Archives are usually a place where things are sorted, described and hierarchized. This is where things are put into order as opposed to the disorder of reality. The French philosopher Michel Foucault described the archive as an underlying structure which intended to control and systematize both things, knowledge and people. Later, the German historian Wolfgang Ernst wrote about the "anarchive" as a new, artistic version of the archive, where artists abuse the archive's principles of order to create a new kind of order. The Anarchive is thus not an anti-archive, but a different archive with different orders than the institutions' authoritative archives.
Anarchival
Eamon O'Kane's Wood Archive can be described as a kind of an archive. The tree archive shows relationships rather than hierarchies. O'Kane has placed thousands of wooden elements in a structure. It looks like order, but it is not the order of the archive with categories and subcategories. The old hierarchies, which are necessary in any archive, are not present in the tree archive. Elements from O'Kane's workshop are in both positive form (the cut) and negative form (the cut). It is difficult to distinguish between product and process because negative forms are usually discarded in the process. The model also alternates between micro and macro level, because the viewer both overlooks large cityscapes and what looks like enlarged models of small components in a computer. Star-shaped network nodes resemble both molecules and futuristic satellites. Where the archive normally has to sort and hierarchise, O'Kane's archive model creates new contexts.
Entropy
O'Kane himself has pointed to carbon as a consistent element in the archive. Carbon or carbon is the universe's 4th most common element and is included in all known organic forms, including trees and humans. In the large carbon cycle, carbon takes different forms, and O'Kane's wood archive is just one of several forms. The tree archive shows a temporary order on the way to an ever greater disorder of forms. Entropy describes the irreversible movement of closed systems from order to disorder. This movement can be observed in large systems, such as the movement of the universe from the big bang to ever greater disorder, as well as in small systems such as milk in the coffee cup, where the milk cannot be separated from the coffee once it has entered. Wood Archive shows a state of disorder in a system – entropy – by creating ever new forms.

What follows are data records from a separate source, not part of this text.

(** C6, as amended.  For a call that names a class group of the store, with
    capacity [max_students], and a student of the store: if the student
    already has an enrollment in the class group, or the class group's
    number of enrollments with status enrolled is at least [max_students],
    the call fails (already enrolled, or class full) and the store is
    unchanged; otherwise a new enrollment of the student in the class group
    is appended, with status enrolled, and returned. *)
Theorem enroll_student_spec (db : Tables) (class_id student_id max_students : Z)
    (class_group : ClassGroup.t) (student : Student.t) :
  get_class_group db class_id = Some class_group ->
  ClassGroup.max_students class_group = Some max_students ->
  get_student db student_id = Some student ->
  student_id <> 0 ->
  let '(db', r) := run (enroll_student class_id (Some student_id)) db in
  if already_enrolled db student_id class_id
     || (max_students <=? enrolled_count db class_id)
  then db' = db
       /\ (already_enrolled db student_id class_id = true ->
           r = Failed AlreadyEnrolled /\ fails_with Conflict r)
       /\ (already_enrolled db student_id class_id = false ->
           r = Failed ClassFull /\ fails_with CapacityExceeded r)
  else exists enrollment,
       r = StudentEnrolled enrollment
       /\ enrollments db' = enrollments db ++ [enrollment]
       /\ db' = add_enrollment enrollment db
       /\ Enrollment.student_id enrollment = student_id
       /\ Enrollment.class_group_id enrollment = class_id
       /\ Enrollment.status enrollment = EnrollmentStatus.enrolled
       /\ Enrollment.final_grade enrollment = None.
Proof.
  intros Hcg Hmax Hst Hnz.
  unfold run, enroll_student. simpl.
  rewrite Hcg.
  destruct (Z.eqb_spec student_id 0) as [|_]; [contradiction|].
  rewrite Hst, Hmax.
  rewrite already_enrolled_first.
  destruct (enrollment_first db student_id class_id) as [existing|] eqn:Ef.
  - simpl. split; [reflexivity|]. split; [|discriminate].
    intros _. split; [reflexivity|]. now exists AlreadyEnrolled.
  - rewrite enrolled_students_count_eq.
    apply find_id_eq in Hcg. destruct Hcg as [_ Hid]. rewrite Hid.
    simpl orb.
    destruct (max_students <=? enrolled_count db class_id) eqn:Efull.
    + simpl. split; [reflexivity|]. split; [discriminate|].
      intros _. split; [reflexivity|]. now exists ClassFull.
    + simpl. eexists. repeat split.
Qed.

Lemma enroll_student_spec_witness :
  let '(db', r) := run (enroll_student 1 (Some 7)) class_db in
  db' = class_db
  /\ (already_enrolled class_db 7 1 = true ->
      r = Failed AlreadyEnrolled /\ fails_with Conflict r)
  /\ (already_enrolled class_db 7 1 = false ->
      r = Failed ClassFull /\ fails_with CapacityExceeded r).
Proof.
  apply (enroll_student_spec class_db 1 7 6
           (ClassGroup.mk 1 1 1 (Some 6) ClassStatus.active)
           (Student.mk 7 17)).
  - reflexivity.
  - reflexivity.
  - reflexivity.
  - discriminate.
Defined.

(** A call that fails leaves the store as it was. *)
Lemma enroll_student_failure_no_write (class_id : Z) (student_id : option Z)
    (db : Tables) :
  let '(db', r) := run (enroll_student class_id student_id) db in
  succeeded r = false -> db' = db.
Proof.
  unfold run, enroll_student, raise. cbn [txn begin].
  repeat case_step.
  all: simpl; try reflexivity; try discriminate.
Qed.

(** C6 as stated fails: the class has room (1 of 50) and nobody with id 99
    is enrolled in it, yet no enrollment is created, because no student has
    id 99: the call ends with NotFound. *)
Lemma enroll_unknown_student :
  let '(db', r) := run (enroll_student 1 (Some 99)) workload_db in
  already_enrolled workload_db 99 1 = false
  /\ enrolled_count workload_db 1 = 1
  /\ ClassGroup.max_students workload_class = Some 50
  /\ r = Failed StudentNotFound
  /\ enrollments db' = enrollments workload_db.
Proof. repeat split. Qed.

(** At capacity: six enrolled students, [max_students = 6]. *)
Example class_full :
  run (enroll_student 1 (Some 7)) class_db = (class_db, Failed ClassFull).
Proof. reflexivity. Qed.

(** ** Sessions *)

Lemma commit_recompute_commit (enrollment_id : Z) (s : Session) :
  store (commit (recompute_final_grade enrollment_id (commit s)))
  = settle enrollment_id (txn s).
Proof. reflexivity. Qed.


Lemma out_of_range_iff (score : option Q) (max_score : Q) :
  out_of_range score max_score = true <-> score_rejected score max_score.
Proof.
  unfold out_of_range, score_rejected. destruct score as [x|].
  - rewrite orb_true_iff, !Qlt_bool_iff. split.
    + intro H. exists x. split; [reflexivity|exact H].
    + intros [y [Hy H]]. injection Hy as ->. exact H.
  - split; [discriminate|]. intros [y [Hy _]]. discriminate.
Qed.

Section FindFacts.
Context {A : Type}.

Lemma find_map_preserved (p : A -> bool) (h : A -> A) (l : list A) :
  (forall x, p (h x) = p x) ->
  find p (map h l) = option_map h (find p l).
Proof.
  intro Hp. induction l as [|x l IH]; simpl; [reflexivity|].
  rewrite Hp. destruct (p x); [reflexivity|exact IH].
Qed.

Lemma find_app_none (p : A -> bool) (l : list A) (x : A) :
  find p l = None -> p x = true -> find p (l ++ [x]) = Some x.
Proof.
  intros Hl Hx. induction l as [|y l IH]; simpl in *.
  - now rewrite Hx.
  - destruct (p y); [discriminate|]. now apply IH.
Qed.

End FindFacts.

Lemma stamp_grader_key (db : Tables) (u : User.t) (g : Grade.t) :
  Grade.key (stamp_grader db u g) = Grade.key g
  /\ Grade.id (stamp_grader db u g) = Grade.id g
  /\ Grade.score (stamp_grader db u g) = Grade.score g
  /\ Grade.comments (stamp_grader db u g) = Grade.comments g
  /\ Grade.graded_at (stamp_grader db u g) = Grade.graded_at g.
Proof. unfold stamp_grader. destruct (Role.eqb _ _); repeat split. Qed.

(** Assignments to the columns of the matching rows keep the keys. *)
Lemma update_grade_row_keys (id : Z) (f : Grade.t -> Grade.t) (db : Tables) :
  (forall g, Grade.key (f g) = Grade.key g) ->
  map Grade.key (grades (update_grade_row id f db))
  = map Grade.key (grades db).
Proof.
  intro Hf. unfold update_grade_row. simpl. rewrite map_map.
  apply map_ext. intro g. destruct (Grade.id g =? id); [apply Hf|reflexivity].
Qed.

Lemma grade_first_update (id : Z) (f : Grade.t -> Grade.t) (db : Tables)
    (enrollment_id evaluation_id : Z) :
  (forall g, Grade.key (f g) = Grade.key g) ->
  grade_first (update_grade_row id f db) enrollment_id evaluation_id
  = option_map (fun g => if Grade.id g =? id then f g else g)
               (grade_first db enrollment_id evaluation_id).
Proof.
  intro Hf. unfold grade_first, update_grade_row. simpl.
  apply find_map_preserved. intro g.
  destruct (Grade.id g =? id); [|reflexivity].
  pose proof (Hf g) as Hk. unfold Grade.key in Hk.
  injection Hk as -> ->. reflexivity.
Qed.

Lemma grade_first_key (db : Tables) (enrollment_id evaluation_id : Z)
    (g : Grade.t) :
  grade_first db enrollment_id evaluation_id = Some g ->
  In g (grades db) /\ Grade.key g = (enrollment_id, evaluation_id).
Proof.
  intro H. apply find_some in H. destruct H as [Hin Hk].
  apply andb_true_iff in Hk. destruct Hk as [H1 H2].
  apply Z.eqb_eq in H1, H2. unfold Grade.key. now rewrite H1, H2.
Qed.

Lemma grade_first_none (db : Tables) (enrollment_id evaluation_id : Z) :
  grade_first db enrollment_id evaluation_id = None ->
  ~ In (enrollment_id, evaluation_id) (map Grade.key (grades db)).
Proof.
  intros H Hin. apply in_map_iff in Hin. destruct Hin as [g [Hk Hg]].
  pose proof (find_none _ _ H g Hg) as Hf. simpl in Hf.
  unfold Grade.key in Hk. injection Hk as H1 H2.
  rewrite H1, H2, !Z.eqb_refl in Hf. discriminate.
Qed.

Lemma unique_pairs_add (db : Tables) (g : Grade.t)
    (enrollment_id evaluation_id : Z) :
  unique_pairs db ->
  grade_first db enrollment_id evaluation_id = None ->
  Grade.key g = (enrollment_id, evaluation_id) ->
  unique_pairs (add_grade g db).
Proof.
  unfold unique_pairs, add_grade. simpl. intros Hu Hn Hk.
  rewrite map_app. simpl.
  apply NoDup_app.
  - exact Hu.
  - constructor; [simpl; tauto|constructor].
  - intros k Hin [<-|[]]. rewrite Hk in Hin.
    exact (grade_first_none _ _ _ Hn Hin).
Qed.

Lemma assign_columns (db : Tables) (u : User.t) (now : Z)
    (c : option string) (score : option Q) (g : Grade.t) :
  let g' := Grade.set_graded_at (Some now)
              (stamp_grader db u
                 (Grade.set_comments c (Grade.set_score score g))) in
  Grade.key g' = Grade.key g
  /\ Grade.id g' = Grade.id g
  /\ Grade.score g' = score
  /\ Grade.comments g' = c
  /\ Grade.graded_at g' = Some now
  /\ Grade.graded_by g'
     = if Role.eqb (User.role u) Role.teacher
       then option_map Teacher.id (teacher_of_user db (User.id u))
       else Grade.graded_by g.
Proof.
  unfold stamp_grader. destruct (Role.eqb _ _); repeat split.
Qed.

(** A call that fails leaves the store as it was: every check of
    [create_grade] precedes its first write. *)
Lemma create_grade_failure_no_write (current_user : User.t) (now : Z)
    (data : GradeData.t) (db : Tables) :
  let '(db', r) := run (create_grade current_user now data) db in
  succeeded r = false -> db' = db.
Proof.
  unfold run, create_grade, raise. cbn [txn begin].
  repeat case_step.
  all: simpl; try reflexivity; try discriminate.
Qed.

(** C9, as amended.  For a call that names an existing enrollment and an
    existing evaluation and passes the teacher check: it fails with
    InvalidInput exactly when the score is a number below 0 or above the
    evaluation's [max_score]; a failing call writes nothing; a score that
    is not rejected, a null score in particular, is stored in the Grade row
    of the pair. *)
Theorem create_grade_validation (db : Tables) (current_user : User.t)
    (now : Z) (data : GradeData.t) (enrollment_id evaluation_id : Z)
    (score : option Q) (enrollment : Enrollment.t)
    (evaluation : Evaluation.t) :
  GradeData.enrollment_id data = Some enrollment_id ->
  GradeData.evaluation_id data = Some evaluation_id ->
  GradeData.score data = Some score ->
  get_enrollment db enrollment_id = Some enrollment ->
  get_evaluation db evaluation_id = Some evaluation ->
  teacher_check db current_user (Evaluation.class_group_id evaluation)
  = Pass ->
  let '(db', r) := run (create_grade current_user now data) db in
  (fails_with InvalidInput r
   <-> score_rejected score (Evaluation.max_score evaluation))
  /\ (succeeded r = false -> db' = db)
  /\ (~ score_rejected score (Evaluation.max_score evaluation) ->
      succeeded r = true
      /\ exists g, grade_first db' enrollment_id evaluation_id = Some g
                   /\ Grade.score g = score)
  /\ (score = None ->
      succeeded r = true
      /\ exists g, grade_first db' enrollment_id evaluation_id = Some g
                   /\ Grade.score g = None).
Proof.
  intros He Hv Hs Hen Hev Hck.
  pose proof (create_grade_failure_no_write current_user now data db) as Hnw.
  revert Hnw.
  unfold run, create_grade, raise. cbn [txn begin].
  rewrite He, Hv, Hs, Hen, Hev, Hck.
  pose proof (out_of_range_iff score (Evaluation.max_score evaluation)) as Hr.
  destruct (out_of_range score (Evaluation.max_score evaluation)) eqn:Eo.
  - (* rejected *)
    intro Hnw.
    assert (Hrej : score_rejected score (Evaluation.max_score evaluation))
      by now apply Hr.
    split.
    { split; [intros _; exact Hrej|].
      intros _. eexists. split; reflexivity. }
    split; [exact Hnw|].
    split; [intro Hn; contradiction|].
    intros ->. destruct Hrej as [x [Hx _]]. discriminate.
  - (* accepted *)
    assert (Hacc : ~ score_rejected score (Evaluation.max_score evaluation)).
    { intro Hrej. apply Hr in Hrej. discriminate. }
    assert (Hgoal : forall db' r,
      succeeded r = true ->
      (exists g, grade_first db' enrollment_id evaluation_id = Some g
                 /\ Grade.score g = score) ->
      (succeeded r = false -> db' = db) ->
      (fails_with InvalidInput r
       <-> score_rejected score (Evaluation.max_score evaluation))
      /\ (succeeded r = false -> db' = db)
      /\ (~ score_rejected score (Evaluation.max_score evaluation) ->
          succeeded r = true
          /\ exists g, grade_first db' enrollment_id evaluation_id = Some g
                       /\ Grade.score g = score)
      /\ (score = None ->
          succeeded r = true
          /\ exists g, grade_first db' enrollment_id evaluation_id = Some g
                       /\ Grade.score g = None)).
    { intros db' r Hok Hrow Hnw. split.
      - split; [|intro; contradiction].
        intros [e [-> _]]. discriminate.
      - split; [exact Hnw|]. split; [intros _; now split|].
        intros ->. now split. }
    destruct (grade_first db enrollment_id evaluation_id) as [existing|] eqn:Eg.
    + intro Hnw. apply Hgoal; [reflexivity| |exact Hnw].
      rewrite commit_recompute_commit. cbn [txn modify begin].
      change (grade_first (settle ?e ?d) ?a ?b) with (grade_first d a b).
      rewrite grade_first_update, Eg by (intro g; apply assign_columns).
      simpl option_map. rewrite Z.eqb_refl.
      eexists. split; [reflexivity|]. apply assign_columns.
    + intro Hnw. apply Hgoal; [reflexivity| |exact Hnw].
      rewrite commit_recompute_commit. cbn [txn modify begin].
      change (grade_first (settle ?e ?d) ?a ?b) with (grade_first d a b).
      eexists. split.
      * unfold grade_first, add_grade. cbn [grades with_grades].
        apply find_app_none; [exact Eg|].
        destruct (stamp_grader_key db current_user
          (Grade.mk (next_id (map Grade.id (grades db))) enrollment_id
                    evaluation_id score (GradeData.get_comments data) None
                    (Some now))) as [Hk _].
        unfold Grade.key in Hk. simpl in Hk. injection Hk as -> ->.
        now rewrite !Z.eqb_refl.
      * apply stamp_grader_key.
Qed.
(** On nested headings, the loop that pops leaves the headings of a smaller
    level. *)
Lemma pop_headings_filter (heading_level : Z) (stack : list heading) :
  nested stack ->
  pop_headings heading_level stack
  = filter (fun h => level h <? heading_level) stack.
Proof.
  unfold nested.
  induction stack as [| h stack IH] using rev_ind; intros Hn;
    [reflexivity |].
  rewrite pop_headings_snoc, filter_app. cbn [filter].
  apply StronglySorted_app in Hn as [Hs [_ Hlt]].
  destruct (Z.geb_spec (level h) heading_level) as [Hge | Hlt'].
  - destruct (Z.ltb_spec (level h) heading_level) as [Hc | _]; [lia |].
    rewrite app_nil_r. now apply IH.
  - destruct (Z.ltb_spec (level h) heading_level) as [_ | Hc]; [| lia].
    f_equal. symmetry. apply filter_all. intros x Hx.
    specialize (Hlt x h Hx (or_introl eq_refl)). apply Z.ltb_lt. lia.
Qed.

Lemma pop_headings_open (heading_level : Z) (hs : list heading) :
  pop_headings heading_level (open_headings hs) = ancestors hs heading_level.
Proof.
  rewrite ancestors_filter. apply pop_headings_filter, open_headings_nested.
Qed.

Lemma paths_from_snoc (before hs : list heading) (h : heading) :
  paths_from before (hs ++ [h])
  = (paths_from before hs
     ++ [(h, map title (ancestors (before ++ hs) (level h)) ++ [title h])])%list.
Proof.
  revert before. induction hs as [| x hs IH]; intros before.
  - cbn [app paths_from]. now rewrite app_nil_r.
  - cbn [app paths_from]. rewrite IH, <- app_assoc. reflexivity.
Qed.

Lemma paths_from_nth (start before : list heading) (h : heading)
    (after : list heading) :
  nth_error (paths_from start (before ++ h :: after)) (List.length before)
  = Some (h, (map title (ancestors (start ++ before) (level h))
              ++ [title h])%list).
Proof.
  revert start. induction before as [| x before IH]; intros start.
  - cbn [app paths_from List.length nth_error]. now rewrite app_nil_r.
  - cbn [app paths_from List.length nth_error]. rewrite IH, <- app_assoc.
    reflexivity.
Qed.

(** What the loop keeps true, when it has read lines whose headings are
    [hs]: the stack holds the open headings, and the sections opened are
    those of the headings, each with the titles of its ancestors. *)
Lemma paths_step (st : loop) (item : labeled_line) (hs : list heading) :
  active_heading_stack st = open_headings hs ->
  map entry (opened st) = paths_from [] hs ->
  let st' := step pdf_filename st item in
  active_heading_stack st' = open_headings (hs ++ headings [item])
  /\ map entry (opened st') = paths_from [] (hs ++ headings [item]).
Proof.
  intros Hstack Hpaths. cbv zeta. rewrite headings_one.
  destruct (step_cases pdf_filename st item)
    as [[Hh [heading_level [Hl [Hne ->]]]]
       | [[Hh [cs [Hb [Hcs ->]]]] | [Hh ->]]];
    rewrite Hh.
  - cbv zeta. rewrite Hl, Hstack, pop_headings_open.
    cbn [active_heading_stack]. split.
    + now rewrite open_headings_snoc.
    + unfold opened at 1. cbn [sections current_section close].
      rewrite map_app, Hpaths, paths_from_snoc. reflexivity.
  - rewrite app_nil_r. cbn [active_heading_stack]. split; [exact Hstack |].
    rewrite <- Hpaths. unfold opened. cbn [sections current_section close].
    rewrite Hcs. cbn [close]. rewrite !map_app. reflexivity.
  - rewrite app_nil_r. split; assumption.
Qed.
(** Where a thread stands inside the [while] loop of [_run]: each point
    names the statement the thread executes next, those of [connect]
    included, which the loop calls. *)
Inductive loop_point : Type :=
| AtWhile           (* while self.keep_running:  (an iteration is done) *)
| AtIfConnected     (* if not self.connected: *)
| AtAnnounce        (* logger.info("Attempting to connect ...") *)
| AtConnectLog      (* connect: logger.info("Connecting to MQTT broker") *)
| AtBrokerConnect   (* connect: username_pw_set(...); client.connect(...) *)
| AtConnectedLog    (* connect: logger.info("MQTT connected!") *)
| AtSetConnected    (* connect: self.connected = True; return True *)
| AtRefusedLog      (* connect: logger.error("MQTT connection failed") *)
| AtRaisedLog       (* connect: logger.error("Error connecting ...") *)
| AtIfLoopStarted   (* if not self._loop_started: *)
| AtLoopStart       (* self.client.loop_start() *)
| AtSetLoopStarted  (* self._loop_started = True *)
| AtEstablishedLog  (* logger.info("MQTT connection established") *)
| AtRetryLog        (* logger.warning("MQTT connection failed, retrying") *)
| AtSleep           (* time.sleep(0.1) *)
| AtIfStillDown.    (* if not self.connected: time.sleep(reconnect_delay) *)

(** A thread created by [start]: not yet at the loop condition, inside the
    [while] loop of [_run], or returned from it. *)
Inductive thread_state : Type :=
| Spawned
| InLoop (point : loop_point)
| Exited.

Definition in_loop (t : thread_state) : bool :=
  match t with InLoop _ => true | _ => false end.

(** What [self.client.connect(...)] of the broker library does. *)
Inductive connect_result : Type :=
| ConnectSuccess
| ConnectRefused
| ConnectRaised.

(** The flags of [MQTTClient], the threads it has created and what it has
    logged. *)
Record MQTTClient : Type := mkClient {
  keep_running : bool;
  _started : bool;
  _loop_started : bool;
  connected : bool;
  threads : list thread_state;
  logged : list LogRecord
}.

Definition emit (l : level) (t : string) (c : MQTTClient) : MQTTClient :=
  mkClient (keep_running c) (_started c) (_loop_started c) (connected c)
    (threads c) (logged c ++ [mkLog l t]).

(** [MQTTClient.__init__]. *)
Definition __init__ : MQTTClient :=
  mkClient true false false false []
    [mkLog LINFO "MQTT client initialized for broker"].

(** [MQTTClient.connect]. *)
Definition connect (r : connect_result) (c : MQTTClient)
    : bool * MQTTClient :=
  let c := emit LINFO "Connecting to MQTT broker" c in
  match r with
  | ConnectSuccess =>
      let c := emit LINFO "MQTT connected!" c in
      (true, mkClient (keep_running c) (_started c) (_loop_started c) true
               (threads c) (logged c))
  | ConnectRefused => (false, emit LERROR "MQTT connection failed. RC" c)
  | ConnectRaised => (false, emit LERROR "Error connecting to MQTT broker" c)
  end.

(** The teardown shared by [disconnect] and [stop]: [loop_stop()] and
    [disconnect()] of the broker library, which may raise. *)
Definition teardown (raised : bool) (c : MQTTClient) : MQTTClient :=
  if raised then emit LERROR "Error disconnecting from MQTT" c
  else emit LINFO "Disconnected from MQTT broker" c.

(** [MQTTClient.disconnect]. *)
Definition disconnect (raised : bool) (c : MQTTClient) : MQTTClient :=
  teardown raised
    (mkClient false (_started c) (_loop_started c) (connected c)
       (threads c) (logged c)).

(** [MQTTClient.start]. *)
Definition start (c : MQTTClient) : MQTTClient :=
  if _started c then
    emit LWARNING
      "MQTT client already started - ignoring duplicate start() call" c
  else
    emit LINFO "MQTT client thread started"
      (mkClient (keep_running c) true (_loop_started c) (connected c)
         (threads c ++ [Spawned]) (logged c)).

(** [MQTTClient.stop]. *)
Definition stop (raised : bool) (c : MQTTClient) : MQTTClient :=
  teardown raised
    (mkClient false false false (connected c) (threads c) (logged c)).

(** Thread [i] moves to [t]. *)
Definition set_thread (i : nat) (t : thread_state) (c : MQTTClient)
    : MQTTClient :=
  mkClient (keep_running c) (_started c) (_loop_started c) (connected c)
    (<[i := t]> (threads c)) (logged c).

(** One scheduling of thread [i] of [start]'s [_run]: the thread executes
    the one statement it stands at, and any other thread or call may run
    before its next.  [r] is what the broker library answers, should the
    statement be the call of [self.client.connect]. *)
Definition _run (i : nat) (r : connect_result) (c : MQTTClient)
    : MQTTClient :=
  match threads c !! i with
  | None | Some Exited => c
  | Some Spawned | Some (InLoop AtWhile) =>
      if keep_running c then set_thread i (InLoop AtIfConnected) c
      else set_thread i Exited c
  | Some (InLoop AtIfConnected) =>
      if connected c then set_thread i (InLoop AtSleep) c
      else set_thread i (InLoop AtAnnounce) c
  | Some (InLoop AtAnnounce) =>
      set_thread i (InLoop AtConnectLog)
        (emit LINFO "Attempting to connect to MQTT broker..." c)
  | Some (InLoop AtConnectLog) =>
      set_thread i (InLoop AtBrokerConnect)
        (emit LINFO "Connecting to MQTT broker" c)
  | Some (InLoop AtBrokerConnect) =>
      match r with
      | ConnectSuccess => set_thread i (InLoop AtConnectedLog) c
      | ConnectRefused => set_thread i (InLoop AtRefusedLog) c
      | ConnectRaised => set_thread i (InLoop AtRaisedLog) c
      end
  | Some (InLoop AtConnectedLog) =>
      set_thread i (InLoop AtSetConnected) (emit LINFO "MQTT connected!" c)
  | Some (InLoop AtSetConnected) =>
      set_thread i (InLoop AtIfLoopStarted)
        (mkClient (keep_running c) (_started c) (_loop_started c) true
           (threads c) (logged c))
  | Some (InLoop AtRefusedLog) =>
      set_thread i (InLoop AtRetryLog)
        (emit LERROR "MQTT connection failed. RC" c)
  | Some (InLoop AtRaisedLog) =>
      set_thread i (InLoop AtRetryLog)
        (emit LERROR "Error connecting to MQTT broker" c)
  | Some (InLoop AtIfLoopStarted) =>
      if _loop_started c then set_thread i (InLoop AtEstablishedLog) c
      else set_thread i (InLoop AtLoopStart) c
  | Some (InLoop AtLoopStart) => set_thread i (InLoop AtSetLoopStarted) c
  | Some (InLoop AtSetLoopStarted) =>
      set_thread i (InLoop AtEstablishedLog)
        (mkClient (keep_running c) (_started c) true (connected c)
           (threads c) (logged c))
  | Some (InLoop AtEstablishedLog) =>
      set_thread i (InLoop AtSleep)
        (emit LINFO "MQTT connection established" c)
  | Some (InLoop AtRetryLog) =>
      set_thread i (InLoop AtSleep)
        (emit LWARNING "MQTT connection failed, retrying" c)
  | Some (InLoop AtSleep) => set_thread i (InLoop AtIfStillDown) c
  | Some (InLoop AtIfStillDown) => set_thread i (InLoop AtWhile) c
  end.

(** [MQTTClient._on_connect] and [_on_disconnect], run by the library's
    network loop (no user callback registered). *)
Definition _on_connect (rc_success : bool) (c : MQTTClient) : MQTTClient :=
  if rc_success then
    emit LINFO "Subscribed to topics"
      (emit LINFO "Connected to MQTT broker"
         (mkClient (keep_running c) (_started c) (_loop_started c) true
            (threads c) (logged c)))
  else emit LERROR "Failed to connect to MQTT broker. Reason code" c.

Definition _on_disconnect (c : MQTTClient) : MQTTClient :=
  emit LWARNING "Disconnected from MQTT broker unexpectedly"
    (mkClient (keep_running c) (_started c) (_loop_started c) false
       (threads c) (logged c)).

(** Everything that can happen to a client object: a method called by the
    owner or a callback from the network loop, each run to its end, or one
    of its threads being scheduled for a statement. *)
Inductive event : Type :=
| CallStart
| CallStop (raised : bool)
| CallDisconnect (raised : bool)
| CallConnect (r : connect_result)
| OnConnect (rc_success : bool)
| OnDisconnect
| Schedule (i : nat) (r : connect_result).

Definition step (c : MQTTClient) (e : event) : MQTTClient :=
  match e with
  | CallStart => start c
  | CallStop raised => stop raised c
  | CallDisconnect raised => disconnect raised c
  | CallConnect r => snd (connect r c)
  | OnConnect rc => _on_connect rc c
  | OnDisconnect => _on_disconnect c
  | Schedule i r => _run i r c
  end.

(** The client after a history of events, oldest first. *)
Definition run (es : list event) : MQTTClient := fold_left step es __init__.

(** How many of the threads satisfy [P]. *)
Definition count_threads (P : thread_state -> bool) (c : MQTTClient) : nat :=
  length (filter (fun t => P t = true) (threads c)).

(** Threads that are executing the reconnection loop. *)
Definition loops (c : MQTTClient) : nat := count_threads in_loop c.

End MqttClient.

(* ===================================================================== *)
(** ** db_manager.py: queries and purge *)
(* ===================================================================== *)

Module DbQueries.

(** [ORDER BY timestamp ASC] as the index on [timestamp] yields it: rows of
    equal timestamp stay in insertion (rowid) order.  SQLite compares the
    stored texts; for the naive local times that [datetime.now()] gives,
    which is what the ingestion path stores, that is the order of the
    times. *)
Fixpoint insert_by_timestamp (r : SensorReading) (l : list SensorReading)
    : list SensorReading :=
  match l with
  | [] => [r]
  | x :: l' =>
      if (sr_timestamp r <=? sr_timestamp x)%Z then r :: x :: l'
      else x :: insert_by_timestamp r l'
  end.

It is a completely impossible archive. After all, the archives intend to counteract entropy by sorting things into separate categories. O'Kane's tree archive does not clean up, but rather adds a new order. It ultimately creates more clutter, which may be necessary at times. O'Kane's wooden archive shows a temporary order of a general disorder. It shows connections between what we consider to be large, alive or orderly and what we consider to be small, dead or disordered. The archive shows a liberating disorder with the help of order.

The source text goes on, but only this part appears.